● Records for this task
(** X4.  When every status request is answered with a snapshot, the loop
    issues one request per snapshot that is not done, stopping at the
    first done one, which it returns; if no snapshot is done it asks once
    more and waits for ever. *)
Theorem X4_poll_first_done (snapshots : list Operation.t) (operation : Operation.t) :
  let run := pollLoop (map Resolved snapshots) operation [] in
  statusRequests (fst run) = length (notDonePrefix (operation :: snapshots))
  /\ snd run = match find Operation.done (operation :: snapshots) with
               | Some final => Resolved final
               | None => Pending
               end.
Proof.
  cbv zeta. revert operation.
  induction snapshots as [|h snapshots IH]; intros operation;
    cbn [map notDonePrefix find];
    destruct (Operation.done operation) eqn:D.
  - rewrite pollLoop_done by assumption. now split.
  - rewrite pollLoop_exhausted by assumption. now split.
  - rewrite pollLoop_done by assumption. now split.
  - rewrite pollLoop_step by assumption. cbn [fst snd].
    rewrite statusRequests_app.
    destruct (IH h) as [-> ->]. cbn [notDonePrefix find]. now split.
Qed.


(* ================================================================= *)
(** ** The run, by whether the key check passes *)

(** Observations that only see the effects of the service call. *)
Lemma serviceEffects_observed (tr : list Event) :
  creationRequests tr = creationRequests (filter isServiceEffect tr)
  /\ statusRequests tr = statusRequests (filter isServiceEffect tr)
  /\ timeouts tr = timeouts (filter isServiceEffect tr)
  /\ handles tr = handles (filter isServiceEffect tr).
Proof.
  unfold creationRequests, statusRequests, timeouts, handles.
  induction tr as [|e tr (IHc & IHs & IHt & IHh)]; [now repeat split|].
  destruct e; cbn in *; rewrite ?IHc, ?IHt, ?IHh; repeat split;
    try reflexivity; try exact IHs; now f_equal.
Qed.

Lemma handleError_quiet (w : World) (error : JsError.t) (log : list Event) :
  exists evs,
    fst (handleError w error log) = log ++ evs
    /\ stateUpdates evs = [Fail (surfacedError error)]
    /\ filter isServiceEffect evs = [].
Proof.
  unfold surfacedError.
  destruct (Js.includes (errorMessageOf error) ENTITY_NOT_FOUND) eqn:Hsig.
  - destruct (handleError_stale w error log Hsig) as [-> _].
    eexists; split; [reflexivity|].
    unfold reselection. destruct (aistudio w); split; reflexivity.
  - rewrite (handleError_other w error log Hsig).
    eexists; split; [reflexivity|]. split; reflexivity.
Qed.

(** The outcome of the key check, from a log without selector calls. *)
Lemma checkApiKey_outcome (w : World) (log : list Event) :
  countOpenSelectKey log = 0 ->
  exists evs,
    fst (checkApiKey w log) = log ++ evs
    /\ stateUpdates evs = []
    /\ filter isServiceEffect evs = []
    /\ countOpenSelectKey evs
       = match aistudio w with
         | Some studio =>
             match hasSelectedApiKey studio with
             | Resolved false => 1
             | _ => 0
             end
         | None => 0
         end
    /\ snd (checkApiKey w log)
       = match aistudio w with
         | None => Resolved tt
         | Some studio =>
             match hasSelectedApiKey studio with
             | Resolved true => Resolved tt
             | Resolved false =>
                 match openSelectKey studio 0 with
                 | Resolved _ => Resolved tt
                 | Rejected _ => Rejected (newError KEY_REQUIRED_MESSAGE)
                 | Pending => Pending
                 end
             | Rejected e => Rejected e
             | Pending => Pending
             end
         end.
Proof.
  intros Hlog. unfold checkApiKey.
  destruct (aistudio w) as [studio|].
  - unfold bind, await, tryCatch, callOpenSelectKey, await.
    destruct (hasSelectedApiKey studio) as [[|]|e|]; cbn [negb fst snd];
      try (eexists; split; [reflexivity|]; repeat split; reflexivity).
    rewrite countOpenSelectKey_app, Hlog. cbn [countOpenSelectKey Nat.add].
    destruct (openSelectKey studio 0) as [[]|e|]; cbn [fst snd];
      rewrite <- app_assoc;
      eexists; split; try reflexivity; repeat split; reflexivity.
  - exists []. cbn. now rewrite app_nil_r.
Qed.

Lemma trace_unfold
    (w : World) (file : File.t) (prompt : string) (aspectRatio : AspectRatio) :
  exists keyEvs,
    stateUpdates keyEvs = []
    /\ filter isServiceEffect keyEvs = []
    /\ countOpenSelectKey keyEvs
       = match aistudio w with
         | Some studio =>
             match hasSelectedApiKey studio with
             | Resolved false => 1
             | _ => 0
             end
         | None => 0
         end
    /\ let tr := trace w (Some file) prompt aspectRatio in
       let started := SetVideoState (Replace startState) :: keyEvs in
       match snd (checkApiKey w [SetVideoState (Replace startState)]) with
       | Resolved _ =>
           let service := generateVeoVideo w file prompt aspectRatio [] in
           let called :=
             started ++ [SetVideoState (Progress PROGRESS_MESSAGE)] ++ fst service in
           match snd service with
           | Resolved url => tr = called ++ [SetVideoState (Replace (doneState url))]
           | Rejected error => tr = fst (handleError w error called)
           | Pending => tr = called
           end
       | Rejected error => tr = fst (handleError w error started)
       | Pending => tr = started
       end.
Proof.
  destruct (checkApiKey_outcome w [SetVideoState (Replace startState)] eq_refl)
    as (keyEvs & Ekey & Hupd & Hsvc & Hcount & _).
  exists keyEvs. split; [exact Hupd|]. split; [exact Hsvc|]. split; [exact Hcount|].
  cbv zeta.
  remember (trace w (Some file) prompt aspectRatio) as tr eqn:Etr.
  unfold trace, handleGenerate, bind at 1, setVideoState at 1, emit at 1, tryCatch in Etr.
  cbn [app] in Etr. unfold bind at 1 in Etr.
  destruct (checkApiKey w [SetVideoState (Replace startState)]) as [log1 r1].
  cbn [fst snd] in *. subst log1. cbn [app] in Etr.
  destruct r1 as [[]|error|]; [|exact Etr|exact Etr].
  unfold bind at 1, setVideoState at 1, emit at 1 in Etr. unfold bind at 1 in Etr.
  rewrite framed_generateVeoVideo in Etr.
  destruct (generateVeoVideo w file prompt aspectRatio []) as [genEvs [url|error|]];
    cbn [fst snd] in *; unfold setVideoState, emit in Etr; cbn [fst] in Etr;
    rewrite Etr, <- ?app_assoc; reflexivity.
Qed.

Lemma keyCheckPasses_outcome (w : World) (log : list Event) :
  countOpenSelectKey log = 0 ->
  keyCheckPasses w = true <-> snd (checkApiKey w log) = Resolved tt.
Proof.
  intros Hlog.
  destruct (checkApiKey_outcome w log Hlog) as (_ & _ & _ & _ & _ & ->).
  unfold keyCheckPasses.
  destruct (aistudio w) as [studio|]; [|tauto].
  destruct (hasSelectedApiKey studio) as [[|]|e|]; try tauto;
    try (split; discriminate).
  destruct (openSelectKey studio 0) as [[]|e|]; try tauto; split; discriminate.
Qed.

(** A run whose key check passes: the service is called once, and all
    effects on the outside world other than credential calls are its. *)
Lemma run_passed
    (w : World) (file : File.t) (prompt : string) (aspectRatio : AspectRatio) :
  keyCheckPasses w = true ->
  let tr := trace w (Some file) prompt aspectRatio in
  let service := generateVeoVideo w file prompt aspectRatio [] in
  stateUpdates tr
  = Replace startState :: Progress PROGRESS_MESSAGE :: outcomeUpdates (snd service)
  /\ filter isServiceEffect tr = filter isServiceEffect (fst service).
Proof.
  intros Hpass. cbv zeta.
  apply (keyCheckPasses_outcome w [SetVideoState (Replace startState)] eq_refl) in Hpass.
  destruct (trace_unfold w file prompt aspectRatio) as (keyEvs & Hupd & Hsvc & _ & Hrun).
  cbv zeta in Hrun. rewrite Hpass in Hrun.
  assert (Hpre : forall tail,
             stateUpdates ((SetVideoState (Replace startState) :: keyEvs)
                             ++ [SetVideoState (Progress PROGRESS_MESSAGE)]
                             ++ fst (generateVeoVideo w file prompt aspectRatio [])
                             ++ tail)
             = Replace startState :: Progress PROGRESS_MESSAGE :: stateUpdates tail
             /\ filter isServiceEffect
                  ((SetVideoState (Replace startState) :: keyEvs)
                     ++ [SetVideoState (Progress PROGRESS_MESSAGE)]
                     ++ fst (generateVeoVideo w file prompt aspectRatio [])
                     ++ tail)
                = filter isServiceEffect (fst (generateVeoVideo w file prompt aspectRatio []))
                    ++ filter isServiceEffect tail).
  { intros tail. split.
    - change (SetVideoState (Replace startState) :: keyEvs)
        with ([SetVideoState (Replace startState)] ++ keyEvs).
      rewrite !stateUpdates_app, Hupd, generateVeoVideo_stateUpdates. reflexivity.
    - change (SetVideoState (Replace startState) :: keyEvs)
        with ([SetVideoState (Replace startState)] ++ keyEvs).
      rewrite !filter_app, Hsvc. reflexivity. }
  destruct (snd (generateVeoVideo w file prompt aspectRatio [])) as [url|error|].
  - rewrite Hrun, <- !app_assoc. destruct (Hpre [SetVideoState (Replace (doneState url))])
      as [-> ->]. cbn. now rewrite app_nil_r.
  - destruct (handleError_quiet w error
                ((SetVideoState (Replace startState) :: keyEvs)
                   ++ [SetVideoState (Progress PROGRESS_MESSAGE)]
                   ++ fst (generateVeoVideo w file prompt aspectRatio [])))
      as (errEvs & E & Herr & Hq).
    rewrite Hrun, E, <- !app_assoc. destruct (Hpre errEvs) as [-> ->].
    rewrite Herr, Hq. cbn. now rewrite app_nil_r.
  - rewrite Hrun. specialize (Hpre []). rewrite !app_nil_r in Hpre.
    destruct Hpre as [-> ->]. now split.
Qed.

(** A run whose key check does not pass never reaches the service. *)
Lemma run_blocked
    (w : World) (file : File.t) (prompt : string) (aspectRatio : AspectRatio) :
  keyCheckPasses w = false ->
  let tr := trace w (Some file) prompt aspectRatio in
  filter isServiceEffect tr = []
  /\ match snd (checkApiKey w [SetVideoState (Replace startState)]) with
     | Rejected error => stateUpdates tr = [Replace startState; Fail (surfacedError error)]
     | _ => stateUpdates tr = [Replace startState]
     end.
Proof.
  intros Hblock. cbv zeta.
  assert (Hnot : snd (checkApiKey w [SetVideoState (Replace startState)]) <> Resolved tt).
  { intros H.
    apply (keyCheckPasses_outcome w [SetVideoState (Replace startState)] eq_refl) in H.
    congruence. }
  destruct (trace_unfold w file prompt aspectRatio) as (keyEvs & Hupd & Hsvc & _ & Hrun).
  cbv zeta in Hrun.
  destruct (snd (checkApiKey w [SetVideoState (Replace startState)])) as [[]|error|].
  - congruence.
  - destruct (handleError_quiet w error (SetVideoState (Replace startState) :: keyEvs))
      as (errEvs & E & Herr & Hq).
    rewrite Hrun, E.
    change (?e :: keyEvs) with ([e] ++ keyEvs).
    rewrite !filter_app, !stateUpdates_app, Hsvc, Hq, Hupd, Herr. now split.
  - rewrite Hrun.
    change (?e :: keyEvs) with ([e] ++ keyEvs).
    rewrite !filter_app, !stateUpdates_app, Hsvc, Hupd. now split.
Qed.

Lemma generateVeoVideo_starts
    (w : World) (imageFile : File.t) (prompt : string) (aspectRatio : AspectRatio) :
  exists rest,
    fst (generateVeoVideo w imageFile prompt aspectRatio [])
    = NewGoogleGenAI (API_KEY w)
        :: ReadAsDataURL imageFile (readAsDataURL w imageFile) :: rest.
Proof.
  rewrite generateVeoVideo_unfold. cbv zeta.
  destruct (readAsDataURL w imageFile) as [base64String|e|];
    try (now exists []).
  destruct (generateVideos w _) as [operation|e|]; eexists; reflexivity.
Qed.

Lemma not_Succeeded_failed (vs : VideoState.t) (us : list StateUpdate) (m : string) :
  ~ Succeeded (applyUpdates (us ++ [Fail m]) vs).
Proof.
  unfold applyUpdates. rewrite fold_left_app. cbn. intros (_ & _ & H). discriminate H.
Qed.

(** X5.  The service is reached exactly when the key check passes: then
    the client is created and the image read, in this order, before
    anything else is asked of the outside world; otherwise the run
    performs no effect of the service at all (no client, no file read, no
    request, no wait) and cannot end Succeeded. *)
Theorem X5_key_gate
    (w : World) (file : File.t) (prompt : string) (aspectRatio : AspectRatio) :
  let tr := trace w (Some file) prompt aspectRatio in
  (keyCheckPasses w = true ->
   exists rest,
     filter isServiceEffect tr
     = NewGoogleGenAI (API_KEY w) :: ReadAsDataURL file (readAsDataURL w file) :: rest)
  /\ (keyCheckPasses w = false ->
      filter isServiceEffect tr = []
      /\ forall vs, ~ Succeeded (finalState vs tr)).
Proof.
  cbv zeta. split.
  - intros Hpass.
    destruct (run_passed w file prompt aspectRatio Hpass) as [_ ->].
    destruct (generateVeoVideo_starts w file prompt aspectRatio) as (rest & ->).
    cbn. eauto.
  - intros Hblock.
    destruct (run_blocked w file prompt aspectRatio Hblock) as [Hq Hupd].
    split; [exact Hq|]. intros vs. unfold finalState.
    destruct (snd (checkApiKey w [SetVideoState (Replace startState)])) as [[]|error|];
      rewrite Hupd.
    + intros (H & _). discriminate H.
    + apply (not_Succeeded_failed vs [Replace startState]).
    + intros (H & _). discriminate H.
Qed.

● What the exercise asks
Your task is to retype the entries verbatim, starting with the line that holds "let started := SetVideoState" and stopping after the line that holds "destruct (checkApiKey w".

● Finished exercise
       let started := SetVideoState (Replace startState) :: keyEvs in
       match snd (checkApiKey w [SetVideoState (Replace startState)]) with
       | Resolved _ =>
           let service := generateVeoVideo w file prompt aspectRatio [] in
           let called :=
             started ++ [SetVideoState (Progress PROGRESS_MESSAGE)] ++ fst service in
           match snd service with
           | Resolved url => tr = called ++ [SetVideoState (Replace (doneState url))]
           | Rejected error => tr = fst (handleError w error called)
           | Pending => tr = called
           end
       | Rejected error => tr = fst (handleError w error started)
       | Pending => tr = started
       end.
Proof.
  destruct (checkApiKey_outcome w [SetVideoState (Replace startState)] eq_refl)
    as (keyEvs & Ekey & Hupd & Hsvc & Hcount & _).
  exists keyEvs. split; [exact Hupd|]. split; [exact Hsvc|]. split; [exact Hcount|].
  cbv zeta.
  remember (trace w (Some file) prompt aspectRatio) as tr eqn:Etr.
  unfold trace, handleGenerate, bind at 1, setVideoState at 1, emit at 1, tryCatch in Etr.
  cbn [app] in Etr. unfold bind at 1 in Etr.
  destruct (checkApiKey w [SetVideoState (Replace startState)]) as [log1 r1].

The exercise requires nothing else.